Naturally, Ketihstone touches on the effect bad teachers have on students. We normally think of failing students as unintelligent or lazy, but Johnstone shares with us a contrary experience. He tells us about the time his grades slipped down and he found himself in the company of the “failing” students. Of this experience, he says:

One astounding thing was the way cowed and dead-looking children would suddenly brighten up and look intelligent when they weren’t being asked to learn. When they were cleaning out the fish tank, they looked fine. When writing a sentence, they looked numb and defeated.

Over the years my work gradually improved, but I never fulfilled my promise. When I liked a particular teacher and won a prize, the head would say: ‘Johnstone is taking this prize away from the boys who deserve it!’ If you’ve been bottom of the class for years it gives you a different perspective: I was friends with boys who were failures, and nothing would induce me to write them off as ‘useless’ or ‘ineducable’. My ‘failure’ was a survival tactic, and without it I would probably never have worked my way out of the trap that my education had set for me

If failure was young Johnstone’s survival tactic agains the trap of education, one must ask the question “a trap of what?”. And the answer is really summarized in everything above: the loss of spontaneity, the empty reproduction of received wisdom, the blind obedience to authority, the external push away from authenticity and toward conformity.


Everybody who’s been schooled knows intuitively that one of worst sides of formal education can be the severance of a connection between direct experience and textbook lessons.

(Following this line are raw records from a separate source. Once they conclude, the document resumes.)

(* ===== verification/Tsc.v ===== *)
(** * TscTimer: timing with the CPU's cycle counter

    The x86-64 Linux branches of [src/include/revoq/TscTimer.h].  What the
    hardware and the system report, the counter, the steady clock, CPUID,
    [/proc/cpuinfo], the number of cores, is an argument of the operation that
    reads it; sleeping and the threads of [detect_tsc_offset_issue] only supply
    such readings.  The static atomics are the record [tsc_state]. *)

From Stdlib Require Import SpecFloat.
From S2P Require Import Prelude Strings Time Doubles.

Record tsc_state := TscState {
  ticks_per_ns : double;
  last_chk_cycles : Z;
  last_chk_steady : Z;
  has_tsc_offset_issue : bool;
}.
Definition tsc_initial : tsc_state := TscState (of_int 1) 0 0 false.

Definition set_ticks_per_ns (x : double) (st : tsc_state) : tsc_state :=
  TscState x (last_chk_cycles st) (last_chk_steady st) (has_tsc_offset_issue st).
Definition set_checkpoint (cycles steady : Z) (st : tsc_state) : tsc_state :=
  TscState (ticks_per_ns st) cycles steady (has_tsc_offset_issue st).
Definition set_offset_issue (st : tsc_state) : tsc_state :=
  TscState (ticks_per_ns st) (last_chk_cycles st) (last_chk_steady st) true.

(** ** Suitability *)

(** [max_level] is [__get_cpuid_max(0x80000000, nullptr)], [edx] what the leaf
    0x80000007 gives. *)
Definition has_invariant_tsc (max_level edx : Z) : bool :=
  if (max_level =? 0) || (max_level <? 0x80000007) then false else Z.testbit edx 8.

Fixpoint cpuinfo_loop (lines : list str) (has_constant_tsc has_nonstop_tsc : bool) : bool * bool :=
  match lines with
  | [] => (has_constant_tsc, has_nonstop_tsc)
  | line :: lines =>
      if contains line (lit "flags") then
        let has_constant_tsc := contains line (lit "constant_tsc") in
        let has_nonstop_tsc := contains line (lit "nonstop_tsc") in
        if has_constant_tsc && has_nonstop_tsc then (has_constant_tsc, has_nonstop_tsc)
        else cpuinfo_loop lines has_constant_tsc has_nonstop_tsc
      else cpuinfo_loop lines has_constant_tsc has_nonstop_tsc
  end.

(** [cpuinfo] is [None] when the file does not open. *)
Definition is_suitable_for_cross_core_timing (max_level edx : Z) (cpuinfo : option (list str)) : bool :=
  if negb (has_invariant_tsc max_level edx) then false
  else match cpuinfo with
       | None => false
       | Some lines => let '(c, n) := cpuinfo_loop lines false false in c && n
       end.

(** ** Offsets between the cores *)

(** [core_timestamps core] is the counter of that core. *)
Definition detect_tsc_offset_issue (num_cores : Z) (core_timestamps : nat → Z) (st : tsc_state) : tsc_state :=
  if num_cores <? 2 then st
  else
    let ts := core_timestamps <$> seq 0 (Z.to_nat (num_cores `min` 4)) in
    let min_ts := foldr Z.min (core_timestamps 0%nat) ts in
    let max_ts := foldr Z.max (core_timestamps 0%nat) ts in
    let spread := u64 (max_ts - min_ts) in
    if 10000000000 <? spread then set_offset_issue st else st.
Definition has_cross_core_offset_issue (st : tsc_state) : bool := has_tsc_offset_issue st.

(** ** Calibration *)

(** The readings of [calibrate], in its order: the counter before and after
    the sleep, the time the sleep took, the steady clock afterwards. *)
Definition calibrate (suitable : bool) (c0 c1 elapsed steady num_cores : Z) (core_timestamps : nat → Z)
    (st : tsc_state) : outcome tsc_state :=
  if negb suitable then Throw RuntimeError
  else
    let ns := of_int elapsed in
    let ticks := f64_div (of_int (u64 (c1 - c0))) ns in
    if SFltb ticks (literal_of 1 2) || SFltb (of_int 10) ticks then Throw RuntimeError
    else
      let st := set_ticks_per_ns ticks st in
      let st := set_checkpoint c1 steady st in
      Ret (detect_tsc_offset_issue num_cores core_timestamps st).

(** [0.85 * old + 0.15 * new] when the drift is over the threshold. *)
Definition recalibrate_if_drift (rel_threshold : double) (interval now_sc_ns now_cyc : Z)
    (st : tsc_state) : outcome tsc_state :=
  let last_sc_ns := last_chk_steady st in
  if last_sc_ns =? 0 then Ret st
  else
    match int64 (now_sc_ns - last_sc_ns), int64 (interval * 1000000) with
    | Ret elapsed, Ret limit =>
        if elapsed <? limit then Ret st
        else
          let last_cyc := last_chk_cycles st in
          let sc_ns := of_int elapsed in
          let cyc := of_int (u64 (now_cyc - last_cyc)) in
          if SFleb sc_ns (of_int 0) || SFleb cyc (of_int 0) then Ret st
          else
            let new_tpn := f64_div cyc sc_ns in
            let old_tpn := ticks_per_ns st in
            let st :=
              if SFleb old_tpn (of_int 0) then set_ticks_per_ns new_tpn st
              else
                let drift := f64_div (SFabs (f64_sub new_tpn old_tpn)) old_tpn in
                if SFltb rel_threshold drift then
                  let blended := f64_add (f64_mul (literal_of 85 100) old_tpn)
                                         (f64_mul (literal_of 15 100) new_tpn) in
                  set_ticks_per_ns blended st
                else st in
            Ret (set_checkpoint now_cyc now_sc_ns st)
    | _, _ => Fault UndefinedBehaviour
    end.

(** ** Measurement *)

Definition delta_ns (st : tsc_state) (start stop : Z) : double :=
  let tpn := ticks_per_ns st in
  f64_div (of_int (u64 (stop - start))) (if SFltb (of_int 0) tpn then tpn else of_int 1).
Definition delta_us (st : tsc_state) (start stop : Z) : double :=
  f64_div (delta_ns st start stop) (of_int 1000).

(** ** Theorems *)

(** The loop keeps the answer of the last line of flags, and leaves at the
    first line that has both. *)
Lemma cpuinfo_loop_spec lines c n :
  c && n = false →
  (let '(c, n) := cpuinfo_loop lines c n in c && n) = true ↔
  ∃ line, line ∈ lines ∧ contains line (lit "flags") = true ∧
          contains line (lit "constant_tsc") = true ∧ contains line (lit "nonstop_tsc") = true.
Proof.
  revert c n; induction lines as [|line lines IH]; intros c n Hcn; cbn [cpuinfo_loop].
  { rewrite Hcn. split; [done|]. intros (?&[]%not_elem_of_nil&_). }
  assert (∀ P : str → Prop, ¬ P line →
    ((∃ x, x ∈ lines ∧ P x) ↔ ∃ x, x ∈ line :: lines ∧ P x)) as Hskip.
  { intros P HP. split; intros (x&Hx&HPx); exists x; (split; [|done]).
    - by right.
    - apply elem_of_cons in Hx as [->|Hx]; [by destruct (HP HPx)|done]. }
  destruct (contains line (lit "flags")) eqn:Hf.
  - destruct (contains line (lit "constant_tsc")) eqn:Hc, (contains line (lit "nonstop_tsc")) eqn:Hn;
      cbn [andb].
    + split; [|reflexivity]. intros _. exists line. split_and!; [by left|exact Hf|exact Hc|exact Hn].
    + rewrite IH by reflexivity. apply (Hskip (λ x, _ ∧ _ ∧ _)). intros (_&_&?). congruence.
    + rewrite IH by reflexivity. apply (Hskip (λ x, _ ∧ _ ∧ _)). intros (_&?&_). congruence.
    + rewrite IH by reflexivity. apply (Hskip (λ x, _ ∧ _ ∧ _)). intros (_&?&_). congruence.
  - rewrite IH by exact Hcn. apply (Hskip (λ x, _ ∧ _ ∧ _)). intros (?&_). congruence.
Qed.

(** The system counts as suitable exactly if CPUID reports the invariant
    counter and some line of flags of [/proc/cpuinfo] has both
    [constant_tsc] and [nonstop_tsc], although the scan only remembers the
    last line it saw. *)
Lemma suitable_iff max_level edx cpuinfo :
  is_suitable_for_cross_core_timing max_level edx cpuinfo = true ↔
  (max_level ≠ 0 ∧ 0x80000007 ≤ max_level ∧ Z.testbit edx 8 = true) ∧
  ∃ lines line, cpuinfo = Some lines ∧ line ∈ lines ∧ contains line (lit "flags") = true ∧
    contains line (lit "constant_tsc") = true ∧ contains line (lit "nonstop_tsc") = true.
Proof.
  unfold is_suitable_for_cross_core_timing, has_invariant_tsc.
  destruct (Z.eqb_spec max_level 0) as [|Hnz]; [split; [discriminate|intros [(?&_) _]; congruence]|].
  destruct (Z.ltb_spec max_level 0x80000007); [split; [discriminate|intros [(_&?&_) _]; lia]|].
  cbn [orb]. destruct (Z.testbit edx 8); [|split; [discriminate|intros [(_&_&?) _]; discriminate]].
  cbn [negb]. destruct cpuinfo as [lines|];
    [|split; [discriminate|intros (_&?&?&?&_); discriminate]].
  rewrite cpuinfo_loop_spec by reflexivity. split.
  - intros (line&Hline). split; [split_and!; [exact Hnz|lia|reflexivity]|].
    exists lines, line. split; [reflexivity|exact Hline].
  - intros (_&lines'&line&[= <-]&Hline). exists line. exact Hline.
Qed.

Lemma foldr_min_spec d l : foldr Z.min d l ∈ d :: l ∧ ∀ x, x ∈ d :: l → foldr Z.min d l ≤ x.
Proof.
  induction l as [|y l [IHin IHle]]; cbn [foldr].
  - split; [by left|]. intros x [->|[]%not_elem_of_nil]%elem_of_cons. done.
  - split.
    + destruct (Z.min_spec y (foldr Z.min d l)) as [[_ ->]|[_ ->]]; set_solver.
    + intros x [->|[->|Hx]%elem_of_cons]%elem_of_cons; [|lia|].
      * specialize (IHle d ltac:(left)). lia.
      * specialize (IHle x ltac:(by right)). lia.
Qed.

Lemma foldr_max_spec d l : foldr Z.max d l ∈ d :: l ∧ ∀ x, x ∈ d :: l → x ≤ foldr Z.max d l.
Proof.
  induction l as [|y l [IHin IHle]]; cbn [foldr].
  - split; [by left|]. intros x [->|[]%not_elem_of_nil]%elem_of_cons. done.
  - split.
    + destruct (Z.max_spec y (foldr Z.max d l)) as [[_ ->]|[_ ->]]; set_solver.
    + intros x [->|[->|Hx]%elem_of_cons]%elem_of_cons; [|lia|].
      * specialize (IHle d ltac:(left)). lia.
      * specialize (IHle x ltac:(by right)). lia.
Qed.

(** The offset check raises its flag exactly if the counters of two of the
    first four cores differ by more than [10 ^ 10] cycles; it never clears
    the flag, and with fewer than two cores it does nothing. *)
Lemma detect_tsc_offset_issue_iff num_cores core_timestamps st :
  (∀ i, in_u 64 (core_timestamps i)) →
  has_cross_core_offset_issue (detect_tsc_offset_issue num_cores core_timestamps st) = true ↔
  has_cross_core_offset_issue st = true ∨
  (2 ≤ num_cores ∧ ∃ i j : nat, Z.of_nat i < num_cores `min` 4 ∧ Z.of_nat j < num_cores `min` 4 ∧
     10000000000 < core_timestamps i - core_timestamps j).
Proof.
  intros Hu. unfold detect_tsc_offset_issue. destruct (Z.ltb_spec num_cores 2); [naive_solver lia|].
  set (ts := core_timestamps <$> seq 0 (Z.to_nat (num_cores `min` 4))).
  assert (∀ x, x ∈ core_timestamps 0%nat :: ts ↔
    ∃ i : nat, Z.of_nat i < num_cores `min` 4 ∧ x = core_timestamps i) as Hts.
  { intros x. unfold ts. rewrite elem_of_cons, list_elem_of_fmap. setoid_rewrite elem_of_seq. split.
    - intros [->|(i&->&Hi)]; [exists 0%nat|exists i]; (split; [lia|done]).
    - intros (i&Hi&->). right. exists i. split; [done|lia]. }
  destruct (foldr_min_spec (core_timestamps 0%nat) ts) as [Hmin Hle].
  destruct (foldr_max_spec (core_timestamps 0%nat) ts) as [Hmax Hge].
  apply Hts in Hmin as (jmin&Hjmin&Hmin). apply Hts in Hmax as (jmax&Hjmax&Hmax).
  assert (foldr Z.min (core_timestamps 0%nat) ts ≤ foldr Z.max (core_timestamps 0%nat) ts) as Hord
    by (rewrite Hmin; apply Hge, Hts; eauto).
  rewrite wrap_small by (pose proof (Hu jmin); pose proof (Hu jmax); unfold in_u in *; lia).
  destruct (Z.ltb_spec 10000000000 (foldr Z.max (core_timestamps 0%nat) ts - foldr Z.min (core_timestamps 0%nat) ts)).
  - split; [|done]. intros _. right. split; [lia|]. exists jmax, jmin. split_and!; [done..|lia].
  - split; [by left|]. intros [?|(_&i&j&Hi&Hj&Hd)]; [done|].
    assert (core_timestamps i ≤ foldr Z.max (core_timestamps 0%nat) ts) by (apply Hge, Hts; eauto).
    assert (foldr Z.min (core_timestamps 0%nat) ts ≤ core_timestamps j) by (apply Hle, Hts; eauto).
    lia.
Qed.

(** Before a calibration a cycle counts as a nanosecond: the interval is the
    difference of the counters, across a wrap-around too. *)
Lemma delta_ns_initial start d :
  in_u 64 start → 0 < d < 2 ^ 53 → delta_ns tsc_initial start (u64 (start + d)) = of_int d.
Proof.
  intros Hs Hd. unfold delta_ns, tsc_initial. cbn [ticks_per_ns].
  change (SFltb (of_int 0) (of_int 1)) with true. cbn match.
  replace (u64 (u64 (start + d) - start)) with d.
  - rewrite (of_int_exact d) by lia. unfold exactZ.
    rewrite (proj2 (Z.eqb_neq d 0)), Z.abs_eq, div_one by lia. done.
  - unfold wrap. rewrite Zminus_mod_idemp_l. replace (start + d - start) with d by lia.
    rewrite Z.mod_small by lia. done.
Qed.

Put differently, students don’t always know why things they are being taught are ultimately true. In science, this phenomenon might be down to insufficient experimentation that kids are allowed to perform. In the humanities, however, the problem is more one of needless crystallization of interpretation and opinion.

Johnstone comments:

Obviously, I felt I ought to study my craft, but the more I understood how things ought to be done, the more boring my productions were. Then as now, when I’m inspired, everything is fine, but when I try to get things right it’s a disaster. In a way I was successful-I ended up as an Associate Director of the theatre -but once again my talent had left me. 

Of course, the way things “ought” to be done is often nothing but the preferred interpretation or philosophy of the textbook’s author or the teacher of the class. Sometimes, the more education one gets, the less creative one becomes simply because one gradually acquires the impression that only few select ideals are worthy of appraisal. One’s own creativity and spontaneity are then doomed to always stay lacking. And no wonder — trying to imitate a foreign ideal, i.e. trying to be somebody else, is ultimately futile; one can only be oneself and create as oneself.


So, what does a spontaneous life look like?

Johnstone suggests as much:

My bias against discussion is something I’ve learned to see as very English. I’ve known political theatre groups in Europe which would readily cancel a rehearsal, but never a discussion. 

Indeed, a bias against discussion and one for action is what ultimately defines the spontaneous life. If you feel like doing something, do it. Don’t discuss reasons. Don’t make plans. Don’t be afraid to just do.


In the end, being in the business of improvisation, Johnstone rightly praises spontaneity.

Indeed, if everything had to first thought about and discussed instead of immediately acted out, improvisation would be impossible.

Ultimately, however, the lessons of Impro go beyond theater. Life might not be a theater play, but we all ultimately improvise it to one degree or another. Because it speaks directly to this reality, Impro certainly is a book worth reading.